■ REQUIRED WORK: Beginning with the line below that contains "their ancestors, the" and ending with the line that contains "the option [types]. *)", copy every line exactly. Copy nothing else.

Stored data entries
(* ===== verification/Placement.v ===== *)
(** * The placement of all hierarchies

    The loop of mxHierarchicalLayout.js that lays out one hierarchy after the other and gives
    each its place: the stage of the coordinates is executed on the ranks that the stages
    before it leave, from the right border of the hierarchies before. *)

From Stdlib Require Import QArith Lqa.
From stdpp Require Import sorting.
From S2P Require Import Prelude Crossings CrossingStage Hierarchy HierarchyCycles HierarchyRanks HierarchyStages.
From S2P Require Import Layout LayoutBuild LayoutTraverse LayoutRun Coordinates CoordinateStage.
Import Crossings Hierarchy HierarchyCycles HierarchyStages Layout LayoutBuild LayoutTraverse LayoutRun CoordinateStage.
Import Coordinates(settings, Settings, intraCellSpacing, interRankCellSpacing, orientation, parallelEdgeSpacing, fineTuning, upright, direction,
  NORTH, EAST, SOUTH, WEST, place).
#[local] Open Scope nat_scope.

Module Placement.

Section Run.
(** The settings, of which [initialX] is replaced, and the sizes of the vertices. *)
Context (g : lgraph) (cfg : settings) (interHierarchySpacing : Q) (bounds : nat → option (Q * Q)).

Definition with_initialX (x : Q) : settings :=
  Settings (intraCellSpacing cfg) (interRankCellSpacing cfg) (orientation cfg) x (parallelEdgeSpacing cfg) (fineTuning cfg).

(** The size of the vertex of a node. *)
Definition node_bounds (m : hmodel) (n : nat) : option (Q * Q) :=
  p ← list_find (λ p, p.2 = n) (vertexMapper m); bounds p.2.1.

(** [placementStage]: the places of the vertices and where the next hierarchy starts. *)
Definition placementStage (initialX : Q) (b : builder) (m : hmodel) : option (list (nat * (Q * Q)) * Q) :=
  r ← Coordinates.execute (with_initialX initialX) (cells m) (ranks m) (model_maxRank m) (edgeMapper_values b) (node_bounds m) (edge_count b)
        (vertexMapper_values m);
  Some (zip (vertexMapper m).*1 r.1.2, (r.2 + interHierarchySpacing)%Q).

(** One round of the loop over the hierarchies. *)
Definition place_hierarchy (k : nat) (roots : list nat) (acc : option (list (list (nat * (Q * Q))) * Q)) (vertices : list nat) :
    option (list (list (nat * (Q * Q))) * Q) :=
  acc ← acc;
  m ← lay_out g k vertices roots;
  r ← placementStage acc.2 (build_hierarchy g vertices roots) m;
  Some (acc.1 ++ [r.1], r.2).

Definition run_placed (n k : nat) (given : option (list nat)) (descendants : list nat) : option (list (list (nat * (Q * Q)))) :=
  r ← split_hierarchies g n given descendants;
  q ← foldl (place_hierarchy k r.1) (Some ([], 0%Q)) r.2;
  Some q.1.

(** ** What the placement needs *)

Record spacious : Prop := {
  sc_intra : (0 < intraCellSpacing cfg)%Q;
  sc_inter : (0 <= interRankCellSpacing cfg)%Q;
  sc_parallel : (0 <= parallelEdgeSpacing cfg)%Q;
  sc_hierarchies : (0 <= interHierarchySpacing)%Q;
  sc_bounds : ∀ v w h, bounds v = Some (w, h) → (0 <= w)%Q ∧ (0 <= h)%Q
}.
Context (HS : spacious).

(** Edges lead to vertices with smaller numbers. *)
Definition descends (h : list nat) (f : nat → nat) : Prop := ∀ x y, x ∈ h → y ∈ h → joins g x y → f y < f x.

(** A hierarchy as drawn: its vertices in order, each at its place, apart from all others, and
    before those it leads to when there are no cycles. *)
Record drawn (h : list nat) (p : list (nat * (Q * Q))) : Prop := {
  dr_vertices : p.*1 = h;
  dr_apart : ∀ a b la lb, (a, la) ∈ p → (b, lb) ∈ p → a ≠ b →
    clear_of (gaps cfg).1 (gaps cfg).2 la lb (size_of bounds a) (size_of bounds b);
  dr_flows : ∀ f a b la lb, descends h f → joins g a b → (a, la) ∈ p → (b, lb) ∈ p → flows cfg la lb (size_of bounds a) (size_of bounds b)
}.

Lemma filter_shorter (f : nat → nat) l x y : y ∈ l → f y < f x → length (filter (λ v, f v < f y) l) < length (filter (λ v, f v < f x) l).
Proof.
  clear HS. intros Hy Hf. assert (∀ k, length (filter (λ v, f v < f y) k) ≤ length (filter (λ v, f v < f x) k)) as Hle.
  { induction k as [|z k IH]; [done|]. rewrite !filter_cons. case_decide; case_decide; simpl; lia. }
  induction l as [|z l IH]; [by apply elem_of_nil in Hy|]. rewrite !filter_cons. apply elem_of_cons in Hy as [<-|Hy].
  - case_decide; [lia|]. case_decide; [|lia]. simpl. pose proof (Hle l). lia.
  - specialize (IH Hy). case_decide; case_decide; simpl; lia.
Qed.

(** The model of a hierarchy without cycles has none. *)
Lemma constructed_acyclic h roots m f : constructed g h roots m → descends h f → HierarchyCycles.acyclic (vertexMapper_values m) (cells m).
Proof.
  clear HS. intros [Gr Ve Ro Ge Nd Ed Si Fo] Hf.
  set (number := λ n, match list_find (λ p, p.2 = n) (vertexMapper m) with Some (_, p) => length (filter (λ v, f v < f p.1) h) | None => 0 end).
  assert (∀ x n, (x, n) ∈ vertexMapper m → number n = length (filter (λ v, f v < f x) h) ∧ x ∈ h) as Hnum.
  { intros x n Hx. split; [|rewrite <-Ve; exact (list_elem_of_fmap_2 fst _ _ Hx)]. unfold number.
    destruct (list_find _ _) as [[i p]|] eqn:E; [|apply list_find_None in E; rewrite Forall_forall in E; by destruct (E (x, n) Hx)].
    apply list_find_Some in E as (Hi & Hp & _). apply list_elem_of_lookup_1 in Hx as [j Hj].
    assert (i = j) as <-; [|rewrite Hj in Hi; by injection Hi as <-]. apply (NoDup_lookup (vertexMapper_values m) _ _ n Nd);
      unfold vertexMapper_values; rewrite list_lookup_fmap; [rewrite Hi; simpl; by rewrite Hp|by rewrite Hj]. }
  assert (∀ n, n ∈ vertexMapper_values m → ∃ x, (x, n) ∈ vertexMapper m) as Hval by (intros n ([x n'] & -> & Hx)%list_elem_of_fmap; by exists x).
  exists number. split.
  - intros u Hu. destruct (Hval u Hu) as [x Hx]. destruct (Hnum x u Hx) as [-> Hxh].
    assert (length (vertexMapper_values m) = length h) as -> by (unfold vertexMapper_values; by rewrite length_fmap, <-(length_fmap fst), Ve).
    assert (∀ l, x ∈ l → length (filter (λ v, f v < f x) l) < length l) as Hlt; [|by apply Hlt].
    induction l as [|z l IH]; intros Hl; [by apply elem_of_nil in Hl|]. rewrite filter_cons. apply elem_of_cons in Hl as [<-|Hl].
    + case_decide; [lia|]. simpl. pose proof (length_filter (λ v, f v < f x) l). lia.
    + specialize (IH Hl). case_decide; simpl; lia.
  - intros u e Hu He. destruct (Hval u Hu) as [x Hx]. destruct (g_out _ _ Gr u e Hu He) as (_ & _ & _ & Ht & _). destruct (Hval _ Ht) as [y Hy].
    destruct (Hnum x u Hx) as [-> Hxh], (Hnum y _ Hy) as [-> Hyh]. apply filter_shorter; [done|]. apply Hf; [done|done|].
    apply (Ed x u y _ Hx Hy). by exists e.
Qed.
(* ===== verification/FileTree.v ===== *)
(** * The tree of files of a decision

    The part of jsTree that the form of a new decision uses (jstree.min.js, with the
    plugins types and unique): nodes with their children, all their descendants and all
    their ancestors, the nodes that are selected, and the methods that create, rename,
    delete and select nodes. A node that is deleted stays an object that the handlers of
    the page may still hold. *)

From Stdlib Require Import Ascii.
From stdpp Require Import pretty.
From S2P Require Import Prelude Url.
Import Url.

Module FileTree.

(** ** Data *)

(** The types of nodes: [Thash] is the node ['#'] above the root, the others are those of
    the option [types]. *)
Inductive ntype := Thash | Troot | Tfolder | Tfile.

#[export] Instance ntype_eq_dec : EqDecision ntype.
Proof. solve_decision. Defined.

(** A node; [data] is its [data.hashsum], ancestors come nearest first. *)
Record node := Node {
  text : jstr;
  type : ntype;
  data : option jstr;
  parents : list nat;
  children : list nat;
  children_d : list nat;
}.

(** [_model.data], [_data.core.selected], the counter [_cnt], and the nodes that were
    deleted. *)
Record tree := Tree {
  nodes : gmap nat node;
  selected : list nat;
  cnt : nat;
  removed : gmap nat node;
}.

Definition hash_id : nat := 0.

Definition set_text (s : jstr) (n : node) : node :=
  Node s (type n) (data n) (parents n) (children n) (children_d n).
Definition set_data (d : option jstr) (n : node) : node :=
  Node (text n) (type n) d (parents n) (children n) (children_d n).
Definition set_children (cs : list nat) (n : node) : node :=
  Node (text n) (type n) (data n) (parents n) cs (children_d n).
Definition set_children_d (cs : list nat) (n : node) : node :=
  Node (text n) (type n) (data n) (parents n) (children n) cs.
Definition with_nodes (m : gmap nat node) (t : tree) : tree :=
  Tree m (selected t) (cnt t) (removed t).
Definition with_selected (l : list nat) (t : tree) : tree :=
  Tree (nodes t) l (cnt t) (removed t).

(** The object a handler holds, in the tree or deleted. *)
Definition object (t : tree) (i : nat) : option node :=
  match nodes t !! i with Some n => Some n | None => removed t !! i end.

(** What the page reads of a node. *)
Definition label (n : node) : jstr * ntype * option jstr := (text n, type n, data n).

(** [node.data = d] on an object. *)
Definition assign_data (i : nat) (d : option jstr) (t : tree) : tree :=
  Tree (alter (set_data d) i (nodes t)) (selected t) (cnt t) (alter (set_data d) i (removed t)).

(** [get_type(node)] and [get_selected()]. *)
Definition get_type (t : tree) (i : nat) : option ntype := type <$> nodes t !! i.
Definition get_selected (t : tree) : list nat := selected t.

■ RESULT OF THIS TASK:
    their ancestors, the nodes that are selected, and the methods that create, rename,
    delete and select nodes. A node that is deleted stays an object that the handlers of
    the page may still hold. *)

From Stdlib Require Import Ascii.
From stdpp Require Import pretty.
From S2P Require Import Prelude Url.
Import Url.

Module FileTree.

(** ** Data *)

(** The types of nodes: [Thash] is the node ['#'] above the root, the others are those of
    the option [types]. *)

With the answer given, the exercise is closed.